Package 'TPAC'

Title: Tissue-Adjusted Pathway Analysis of Cancer (TPAC)
Description: Contains logic for single sample gene set testing of cancer transcriptomic data with adjustment for normal tissue-specificity. Frost, H. Robert (2023) "Tissue-adjusted pathway analysis of cancer (TPAC)" <doi:10.1101/2022.03.17.484779>.
Authors: H. Robert Frost [aut, cre]
Maintainer: H. Robert Frost <[email protected]>
License: GPL (>= 2)
Version: 0.2.0
Built: 2024-10-31 22:27:55 UTC
Source: CRAN

Help Index


Tissue-adjusted pathway analysis of cancer (TPAC)

Description

Implementation of TPAC, a method for single sample gene set testing of cancer transcriptomics data that leverages normal tissue-specificity.

Details

Package: TPAC
Type: Package
Version: 0.1.0
Date: 2023
License: GPL-2

Note

This work was supported by the National Institutes of Health grants R35GM146586, R21CA253408, P20GM130454 and P30CA023108.

Author(s)

H. Robert Frost

References

  • Frost, H. R. (2022). Tissue-adjusted pathway analysis of cancer (TPAC). biorXiv e-prints. doi: https://doi.org/10.1101/2022.03.17.484779


Utility function to help create gene set collection list object

Description

Utility function that creates a gene set collection list in the format required by tpacForCollection given the gene IDs measured in the expression matrix and a list of gene sets as defined by the IDs of the member genes.

Usage

createGeneSetCollection(gene.ids, gene.set.collection, min.size=1, max.size)

Arguments

gene.ids

Vector of gene IDs. This should correspond to the genes measured in the gene expression data.

gene.set.collection

List of gene sets where each element in the list corresponds to a gene set and the list element is a vector of gene IDs.

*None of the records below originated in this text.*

(** Whatever the relative path, [path.Join("/", p)] begins with exactly
    one slash. *)
Lemma Join_single_leading_slash p :
  single_leading_slash (path.Join ["/"; p]) = true.
Proof.
  rewrite Join_root_eq. unfold path.Clean.
  change (byte_eqb slash slash) with true. cbv iota.
  pose proof (fold_clean_rooted (strings.SplitByte (String slash p) slash) [slash]) as H.
  destruct (fold_left (path.clean_element true)
              (strings.SplitByte (String slash p) slash) ([slash], 1%nat))
    as [out dd] eqn:E.
  cbn [fst] in H.
  assert (Hout : rooted_once out).
  { apply H; [done | apply SplitByte_no_sep]. }
  destruct out as [|c rest]; [done|]. simpl (length _ =? 0)%nat. cbv iota.
  by apply rooted_once_single.
Qed.

(** ** The signer *)

(** One byte is written as two lowercase digits that read back as it. *)
Lemma hex_byte (v : ascii) :
  let hi := hex.digit (Z.shiftr (byte_val v) 4) in
  let lo := hex.digit (Z.land (byte_val v) 15) in
  hex.is_lower_hex hi = true /\ hex.is_lower_hex lo = true
  /\ hex.Decode [hi; lo] = Some [v].
Proof.
  destruct v as [[] [] [] [] [] [] [] []]; vm_compute; done.
Qed.

Lemma hex_Encode_lower src :
  Forall (fun c => hex.is_lower_hex c = true) (hex.Encode src).
Proof.
  induction src as [|v src IH]; simpl; [constructor|].
  destruct (hex_byte v) as (Hhi & Hlo & _). by repeat constructor.
Qed.

Lemma hex_Encode_length src : length (hex.Encode src) = (2 * length src)%nat.
Proof. induction src as [|v src IH]; simpl; [done | rewrite IH; lia]. Qed.

Lemma hex_Decode_Encode src : hex.Decode (hex.Encode src) = Some src.
Proof.
  induction src as [|v src IH]; [done|].
  destruct (hex_byte v) as (_ & _ & Hv).
  cbn [hex.Encode hex.Decode] in *. rewrite IH.
  destruct (hex.fromHexChar (hex.digit (Z.shiftr (byte_val v) 4))) as [a|];
    [|discriminate].
  destruct (hex.fromHexChar (hex.digit (Z.land (byte_val v) 15))) as [b|];
    [|discriminate].
  congruence.
Qed.

Lemma be_bytes_length n z : length (sha1.be_bytes n z) = n.
Proof. induction n; simpl; congruence. Qed.

Lemma sha1_Sum_length data : length (sha1.Sum data) = sha1.Size.
Proof.
  unfold sha1.Sum. rewrite length_map, !length_app, !be_bytes_length. done.
Qed.

(** The object that [hmac.New], [Write] and [Sum] thread computes the keyed
    hash of RFC 2104. *)
Lemma hmac_object_is_HMAC key text :
  hmac.Sum (hmac.Write (hmac.New key) text) [] = hmac.HMAC_SHA1 key text.
Proof. unfold hmac.Sum, hmac.Write, hmac.New, hmac.HMAC_SHA1. reflexivity. Qed.

Lemma hmac_length key text : length (hmac.HMAC_SHA1 key text) = 20%nat.
Proof. unfold hmac.HMAC_SHA1. apply sha1_Sum_length. Qed.

(** C7. For every message and key, the signature is the lowercase
    hexadecimal encoding of the HMAC-SHA1 of the message keyed by the
    secret: it is made of the digits [0-9a-f] only, it has 40 of them, and
    it decodes to the keyed hash of RFC 2104 over SHA-1.  [getSignature] is
    a function of the message and the key alone: it neither reads nor
    changes the world, so equal arguments give equal signatures. *)
Theorem getSignature_is_hex_hmac_sha1 (message key : string) :
  hex.DecodeString (getSignature message key)
    = Some (hmac.HMAC_SHA1 (list_of_string key) (list_of_string message))
  /\ Forall (fun c => hex.is_lower_hex c = true)
            (list_of_string (getSignature message key))
  /\ String.length (getSignature message key) = 40%nat.
Proof.
  unfold getSignature, hex.DecodeString, hex.EncodeToString.
  rewrite hmac_object_is_HMAC, list_of_string_of_list. split; [|split].
  - apply hex_Decode_Encode.
  - apply hex_Encode_lower.
  - rewrite <- list_of_string_length, list_of_string_of_list,
      hex_Encode_length, hmac_length. done.
Qed.

(** The test cases 1 and 2 of RFC 2202, and the digest of "abc". *)
Example getSignature_rfc2202 :
  getSignature "what do ya want for nothing?" "Jefe"
    = "effcdf6ae5eb2fa2d27416d5f184df9c259a7c79"
  /\ hex.EncodeToString
       (hmac.HMAC_SHA1 (repeat (byte_of 11) 20) (list_of_string "Hi There"))
     = "b617318655057264e28bc0b6fb378c8ef146be00"
  /\ hex.EncodeToString (sha1.Sum (list_of_string "abc"))
     = "a9993e364706816aba3e25717850c26c9cd0d89d".
Proof. repeat split; vm_compute; reflexivity. Qed.

(** ** The JSON shape of a record *)

(** C6. A record is written as an object whose members are, in order,
    those of its fields that are set.  [name] and [ttl] are always members;
    [type], [id], [content], [priority], [port] and [weight] are members
    exactly when they are set, with their value, and no member is ever
    [null].  So a record with no optional field set is written with the two
    keys [name] and [ttl] and nothing else. *)
Theorem Marshal_DnsRecord_omits_absent (r : DnsRecord) :
  let members := json.encode_struct (DnsRecord_fields r) in
  Marshal_DnsRecord (Some r) = json.Object members
  /\ member "name" members = Some (json.Str (Name r))
  /\ member "ttl" members = Some (json.Number (Ttl r))
  /\ member "type" members = json.Str <$> Type_ r
  /\ member "id" members = json.Number <$> ID r
  /\ member "content" members = json.Str <$> Content r
  /\ member "priority" members = json.Number <$> Priority r
  /\ member "port" members = json.Number <$> Port r
  /\ member "weight" members = json.Number <$> Weight r
  /\ Forall (fun kv => kv.2 <> json.Null) members
  /\ json.keys (Marshal_DnsRecord
                  (Some {| Type_ := None; ID := None; Name := Name r;
                           Content := None; Ttl := Ttl r; Priority := None;
                           Port := None; Weight := None |}))
     = ["name"; "ttl"].
Proof.
  destruct r as [ty id nm co tt pr po we].
  destruct ty, id, co, pr, po, we; cbn;
    repeat split; repeat constructor; discriminate.
Qed.

Example Marshal_DnsRecord_examples :
  Marshal_DnsRecord
    (Some {| Type_ := None; ID := None; Name := "host1"; Content := None;
             Ttl := 600; Priority := None; Port := None; Weight := None |})
  = json.Object [("name", json.Str "host1"); ("ttl", json.Number 600)]
  /\ Marshal_DnsRecord
       (Some {| Type_ := Some "MX"; ID := None; Name := ""; Content := Some "mail";
                Ttl := 0; Priority := Some 0; Port := None; Weight := None |})
     = json.Object [("type", json.Str "MX"); ("name", json.Str "");
                    ("content", json.Str "mail"); ("ttl", json.Number 0);
                    ("priority", json.Number 0)].
Proof. split; reflexivity. Qed.

(** ** The request executor *)

Section ClientFacts.

Context {P : Platform}.

Lemma doWithParams_unfold ch reqMethod reqPath reqParams reqBody w :
  doWithParams ch reqMethod reqPath reqParams reqBody w =
  let t := (time_Now (env w)).1 in
  let e := (time_Now (env w)).2 in
  match NewRequest_error reqMethod (apiEndpoint ch +:+ path.Join ["/"; reqPath]) with
  | Some err => (http.Failed None err, {| env := e; wire := wire w |})
  | None =>
      let r := signed_request ch reqMethod reqPath reqParams reqBody t in
      ((Client_Do (c_Timeout ch) r e).1,
       {| env := (Client_Do (c_Timeout ch) r e).2; wire := wire w ++ [r] |})
  end.
Proof.
  unfold doWithParams, bind, now, NewRequest, pure, c_Do.
  destruct (time_Now (env w)) as [t e]. cbn [fst snd env wire].
  destruct (NewRequest_error _ _); [reflexivity|].
  unfold signed_request, http.SetBasicAuth, http.Header_Set, http.set_RawQuery.
  cbn [http.Method http.URL http.RawQuery http.Header http.Payload].
  destruct (Client_Do _ _ _). reflexivity.
Qed.

(** [doWithParams] hands the transport at most one request, and exactly
    one when [http.NewRequest] accepts the method and the URL. *)
Lemma doWithParams_wire ch reqMethod reqPath reqParams reqBody w :
  wire (doWithParams ch reqMethod reqPath reqParams reqBody w).2 =
  match NewRequest_error reqMethod (apiEndpoint ch +:+ path.Join ["/"; reqPath]) with
  | Some _ => wire w
  | None =>
      wire w ++ [signed_request ch reqMethod reqPath reqParams reqBody
                   (time_Now (env w)).1]
  end.
Proof.
  rewrite doWithParams_unfold. cbv zeta.
  destruct (NewRequest_error _ _); reflexivity.
Qed.

(** C8. For every call of the request executor: the path it uses begins
    with exactly one slash; if [http.NewRequest] refuses the request
    nothing is sent; otherwise exactly one request is sent, to the endpoint
    followed by that path, with the query parameters and the body given,
    the headers [Content-Type: application/json], [Accept:
    application/json] and [Date] (the RFC 3339 form, in UTC, of the instant
    [t] read from the clock), and basic authentication whose user name is
    the auth key and whose password is the signature, under the auth
    secret, of the message [METHOD path unix(t)] for the same [t]. *)
Theorem doWithParams_signs_request ch reqMethod reqPath reqParams reqBody w :
  let t := (time_Now (env w)).1 in
  let p := path.Join ["/"; reqPath] in
  let canonicalRequest := reqMethod +:+ " " +:+ p +:+ " " +:+ fmt_d (Time_Unix t) in
  let out := doWithParams ch reqMethod reqPath reqParams reqBody w in
  single_leading_slash p = true
  /\ match NewRequest_error reqMethod (apiEndpoint ch +:+ p) with
     | Some err => out.1 = http.Failed None err /\ wire out.2 = wire w
     | None =>
         exists r, wire out.2 = wire w ++ [r]
           /\ http.Method r = (if nonempty reqMethod then reqMethod else "GET")
           /\ http.URL r = apiEndpoint ch +:+ p
           /\ http.RawQuery r = reqParams
           /\ http.Payload r = reqBody
           /\ http.Header r !! "Content-Type" = Some ["application/json"]
           /\ http.Header r !! "Accept" = Some ["application/json"]
           /\ http.Header r !! "Date" = Some [Time_UTC_Format_RFC3339 t]
           /\ http.Header r !! "Authorization"
              = Some ["Basic " +:+ http.basicAuth (authKey ch)
                        (getSignature canonicalRequest (authSecret ch))]
     end.
Proof.
  cbv zeta. split; [apply Join_single_leading_slash|].
  rewrite doWithParams_unfold. cbv zeta.
  destruct (NewRequest_error _ _) as [err|]; [done|].
  eexists. split; [reflexivity|].
  unfold signed_request.
  cbn [http.Method http.URL http.RawQuery http.Header http.Payload].
  repeat split; by simplify_map_eq.
Qed.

List names are gene set names. Must contain at least one gene set.

min.size

Minimum gene set size after filtering out genes not in the gene.ids vector. Gene sets whose post-filtering size is below this are removed from the final collection list. Default is 1 and cannot be set to less than 1.

max.size

Maximum gene set size after filtering out genes not in the gene.ids vector. Gene sets whose post-filtering size is above this are removed from the final collection list. If not specified, no filtering is performed.

Value

Version of the input gene.set.collection list where gene IDs have been replaced by position indices, genes not present in the gene.ids vector have been removed and gene sets failing the min/max size constraints have been removed.

See Also

tpacForCollection

Examples

# Create a collection with two sets defined over 3 genes
    createGeneSetCollection(gene.ids=c("A", "B", "C"),
        gene.set.collection = list(set1=c("A", "B"), set2=c("B", "C")),
        min.size=2, max.size=3)

Get supported cancer types

Description

Retrieves the names of cancer types supported by the tpacForCancer function.

Usage

getSupportedCancerTypes()

Value

Vector containing the names of supported cancer types.

See Also

tpacForCancer

Examples

getSupportedCancerTypes()

Tissue-adjusted pathway analysis of cancer (TPAC) algorithm

Description

Implementation of the tissue-adjusted pathway analysis of cancer (TPAC) method, which performs single sample gene set scoring of cancer transcriptomic data. The TPAC method computes a tissue-adjusted squared Mahalanobis distance and one-sided CDF values for all samples in the specified cancer gene expression matrix. Importantly, these distances are measured from the normal tissue mean and normal tissue specificity (i.e., fold-change in mean expression in the corresponding normal tissue relative to the mean expression in other tissue types) is used to weight genes when computing the distance metric. The distances are decomposed into a positive component, negative component and overall component, i.e., the positive component only captures expression values above the mean. A gamma distribution is fit on the squared tissue-adjusted Mahalanobis distances computed on data that is permuted to match to the null that the cancer expression data is uncorrelated with mean values matching those found in the associated normal tissue. This null gamma distribution is used to calculate the CDF values for the unpermuted distances.

Usage

tpac(gene.expr, mean.expr, tissue.specificity)

Arguments

gene.expr

An n x p matrix of gene expression values for n samples and p genes. This matrix should reflect the subset of the full expression profile that corresponds to a single gene set.

mean.expr

Vector of mean expression values for the p genes from which distances will be measured, i.e., mean expression in corresponding normal tissue.These mean expression values must be computed using the same normalization method used for tumor expression data in gene.expr

tissue.specificity

Optional vector of tissue-specificity values for the p genes, i.e, fold change between mean expression in the associated normal tissue and the average of mean expression values in other cancer-associated normal tissues. If specified, these specificity values are used to modify the diagonal elements of the covariance matrix used in the Mahalanobis statistic.

Value

A data.frame with the following elements (row names will match row names from gene.expr):

  • s.pos: vector of TPAC scores (i.e., CDF values) computed from the positive squared adjusted Mahalanobis distances.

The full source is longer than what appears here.